▶ **TASK BRIEF**
If a line in the data contains "items", copy it out.

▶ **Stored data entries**
══════════

(* ===== verification/Prelude.v ===== *)
(** * A verification development of the lua333 server engine

    lua333 is a game server engine: C modules loaded into a Lua interpreter give
    scripts an event loop over sockets and timers, buffers for the bytes that come
    and go, typed serialisation, BSON and JSON documents, protobuf messages, clients for
    redis and MySQL, and small libraries.  This library
    models these modules as they are written and proves what makes them correct.

    ** The program

    Scripts create an event loop (Ae.create) and open ports.  The loop polls the
    descriptors of all ports; a readable socket is received into its receive buffer
    and the script's read function, found by its dotted name, is called; the script
    parses the bytes through an archive.  To answer, it takes a block of the socket's
    send queue, writes into it through an archive and flushes it; the loop calls the
    write handler while the queue holds bytes.  Timers call script functions and
    are rescheduled by what these return.

    ** Files

    - Prelude: results of C calls, machine integers, little-endian bytes, tactics.
      Fmt: decimal and hexadecimal text, atoi.
    - Mem: the flat memory raw pointers reach; malloc and realloc as classes with
      their documented laws; static buffers that grow.  CStr: strlen and strcat on it.
    - Lua: the part of the Lua C API the modules use; resolving a dotted name; tables as
      trees.  LuaStack: the stack of a C function, where its depth matters: the stack itself
      for the encoders and decoders, the free slots for the tables of messages and replies.
      Dbl: double arithmetic and the conversion to float.
    - Ar: src/src/ar/ar.cc, archives (one record per entry of the table s_ars).
    - Sendbuf: src/src/ae/lsendbuf.cc.  The block queues of the sockets, with the
      blocks' structures in a heap and their bytes in the memory.
    - Recvbuf: src/src/ae/lrecvbuf.cc, one growing buffer per socket.
    - Ae: src/src/ae/ae.cc, the loop, over the interface [AeApi] of a polling layer.
      AeSelect, AeEpoll, AeKqueue: the three layers ae_select.cc, ae_epoll.cc and
      ae_kqueue.cc; the first two discharge the contract [AeApiOk] of the interface.
    - Proc: the state the network modules share, and the operating system.
    - Ltimer: src/src/ae/ltimer.cc; Lport: lport.cc; Lae: lae.cc, with the linking
      of the C functions to the pointers the loop calls.
      AeInv: what every function of ae.cc keeps, over the interface.  Net: the process as a
      whole, the scripts' calls as a step relation.
    - Bson, BsonBuild, BsonIter: src/src/bson/bson.c, the builder, what it builds,
      and the iterators.  Lbson: bson_encode.cpp and cBson.cpp, BSON for scripts.
    - Json: src/src/json/cJSON.cc, items, parsing and printing; JsonText: what is printed;
      JsonParse: what is parsed; Ljson: json.cc, JSON for scripts; JsonHeap: the items as they
      lie in memory, with every function that links, unlinks or frees them.
    - Pblua: src/src/pblua/pblua.cc, protobuf messages for scripts, over the reflection of
      protobuf; PbluaProps: its theorems.
    - Actordb: src/src/lstrc/actordb.cc, records for scripts; ActordbProps: its theorems.
    - Redis: src/src/redis; Mysql: src/src/mysql.
    - Log: src/3rd/common/log.c, the logger, and src/src/log.
    - Strlib: src/src/stringpatch and src/src/bitpatch; Dates: src/src/date;
      Files: src/src/file; Sys: src/src/system, src/src/srvmain and src/src/socket.
    - Srvproto: src/mod/srvproto/srvproto.lua, the script by which servers send each other
      messages: the buffers, archives and ports working together.  SrvDispatch: its loop over
      received messages, with a handler that sends.  SrvLink: two such servers with the write
      handler of Lport and a network between them.

    A Lua function lfoo of the C code is a definition of the same name that takes the
    list of its arguments and the state of its module and returns the list of its
    results and the new state.  A result is [Ret], or [Undef] where the C program has
    undefined behaviour, [Raise] where a Lua error or exit leaves the function, and
    [NoFuel] where a loop did not end within its fuel.

    ** What the theorems show

    - The buffers refine simple objects.  Sendbuf.sendbuf_fifo: any history of
      calls acts on a socket as on a queue of bytes.  Recvbuf.recvbuf_stream: as on
      a stream of bytes.  Both start from states of which an invariant says that
      blocks and buffers are live, disjoint and within their bounds.
      PbluaProps.repeated_refines_list: any history of calls acts on a repeated field as
      on a list.  Log.log_no_loss: the old files and the current one together hold every
      line that was logged, if every rotation finds a free name; log_print_returns: a failed
      one is logged and does not recurse.  JsonHeap.json_edits: any edits of an item in memory are edits of
      the value it represents, and deleting it leaves no block behind; json_encode_heap: so it
      is for the encoder.
    - Round trips: Ar.archive_roundtrip (typed values through an archive),
      BsonIter.bson_roundtrip (documents of any nesting through the builder and the
      iterators), Lbson.bson_script_roundtrip and Ljson.json_script_roundtrip (Lua values
      through the codecs), JsonText.json_roundtrip, PbluaProps.field_set_get,
      BsonIter.oid_roundtrip, Strlib.split_join_char.
    - Equivalence with a reference: JsonText.json_print_text (the two passes of the printer
      give the text of a recursive definition), PbluaProps.totable_view.
    - The loop: registering and deleting events keep maxfd and the masks right
      (create_file_event_spec; delete_file_event_spec, with everything else as it was); the poll fires exactly what
      the system reported (sel_poll_fired, epoll_poll_fired); a round of time events
      ends and runs every due timer (time_round_terminates); the nearest timer and
      the time-out of the poll are right for timers not overdue (nearest_timer_minimal,
      poll_timeout_exact, add_milliseconds_exact).
    - Timers and sockets: laddtimer_spec, timer_proc_interval, stop_timer_counts,
      write_loop_in_order (the write handler hands the queue to send in order).
    - Messages between servers: Srvproto.send_frame (a message is queued whole or not at all),
      SrvDispatch.messages_received (however TCP cuts the stream, the handler gets the messages
      whole and in order), messages_answered (also when it sends answers from within),
      SrvLink.link_fifo (two servers that take turns in any order refine a queue of messages),
      link_drains (every message that was sent is handled in the end).
    - The process: Net.process_loops_ok, the loops stay right and their handlers known under
      any sequence of the scripts' calls, scripts called back by handlers included, over a
      polling layer that does not forget a closed descriptor by itself;
      Net.real_close_clean, behind the script's close handler closing a socket ends its watch
      and changes nothing else of the loops.
    - Invariants and safety: ar_write_in_bounds, api_cursor_inv, ar_create_spec,
      recvbuf_create_spec, hash_least (the size class loop ends), lfind_first;
      PbluaProps.api_refs_ok and ActordbProps.api_owned: whatever a script calls, the
      objects behind its handles are live and owned once, for pblua as long as the collector
      takes no object another one refers to; JsonParse.json_parse_typed and
      json_parse_ends: what the parser makes of any text is a well-formed item, in time, and
      with whole escapes and exponents it is never undefined;
      Mysql.escape_spec: when the static buffer is large enough.
    - Clients: Redis.mset_command and reply_table, Mysql.select_rows: the command sent is
      the script's, the table returned is the server's answer, while the stack has room.
    - Scripts' libraries: join_spec, mkdirs_spec, basename_spec, same_week_spec,
      Sys.cmd_spec, ActordbProps.user_tostring_spec.
    - Behaviour at the edges, where the code does less than it means to:
      failed_connect_watched, closed_twice, select_fd_overflow, overdue_timer_sleeps, timer_self_delete_undefined,
      unflushed_block_stalls, zero_length_spins, negative_length_rewinds,
      table_arrives_as_text, message_not_skipped, no_archive_queues_garbage, alloc_overflow, ensure_space_overflow,
      find_never_ends, unpack_never_ends, long_string_lost, writeint_full_silent,
      same_second_overwrites, log_recursion, reply_too_deep, collected_message, parse_exponent,
      getuint32_truncates, lfind_misses_whole, split_long_separator, and examples at the
      end of the files.

    ** Bounds and fuel

    Integers have the width of the C type on x86-64 Linux; signed arithmetic that
    overflows is undefined, conversions wrap.  The capacities are those of the code
    (MAX_AR, MAX_SOCKET, MAX_TABLE, MAX_SOCK, MAX_FILE_DATA, the stack of a bson).
    Loops over a table or a list are structural.  The loops with fuel are those that
    follow links or data: the block chains and the hash of Sendbuf, the links of JsonHeap, the time events,
    the main loop, the write loop and the loop over received messages, the walk over a BSON
    document, split, strlen.
    Where a theorem is about such a loop it states how much fuel is enough: the
    number of blocks, of pending and due timers, of the elements of a document, the
    length of the string, the size of the memory; the tables of messages need more fuel than
    the stack has slots, beyond which the run is undefined.  main_loop and a walk over a damaged
    document need not end; find_never_ends proves the latter.

    ** What is not modelled

    - The operating system, the allocator, the Lua interpreter, the C library's
      calendar and number formats, the functions of bson's missing encoding.h, the
      reflection of protobuf, hiredis and the MySQL connector: they are parameters, with
      documented laws where a theorem needs them.
    - printf and log output of the modules, and the text BSON printing formats (the model
      gives its items); the functions named test, which print.
    - pblua's find, which changes nothing and has no result, and its import of enums behind
      a return; cJSON's allocation hooks, which nothing sets.
    - src/src/luaexe/luaexe.c, a copy of the interpreter of the Lua distribution; vendored
      libraries, generated code and the scripts other than srvproto.lua. *)
From stdpp Require Export base list list_numbers gmap sets strings.
From Stdlib Require Export ZArith Lia.

Declare Scope c_scope.
Delimit Scope c_scope with c.
Local Open Scope Z_scope.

══════════

▶ **SOLUTION FOR THIS TASK**
    - Json: src/src/json/cJSON.cc, items, parsing and printing; JsonText: what is printed;
      JsonParse: what is parsed; Ljson: json.cc, JSON for scripts; JsonHeap: the items as they
      gives its items); the functions named test, which print.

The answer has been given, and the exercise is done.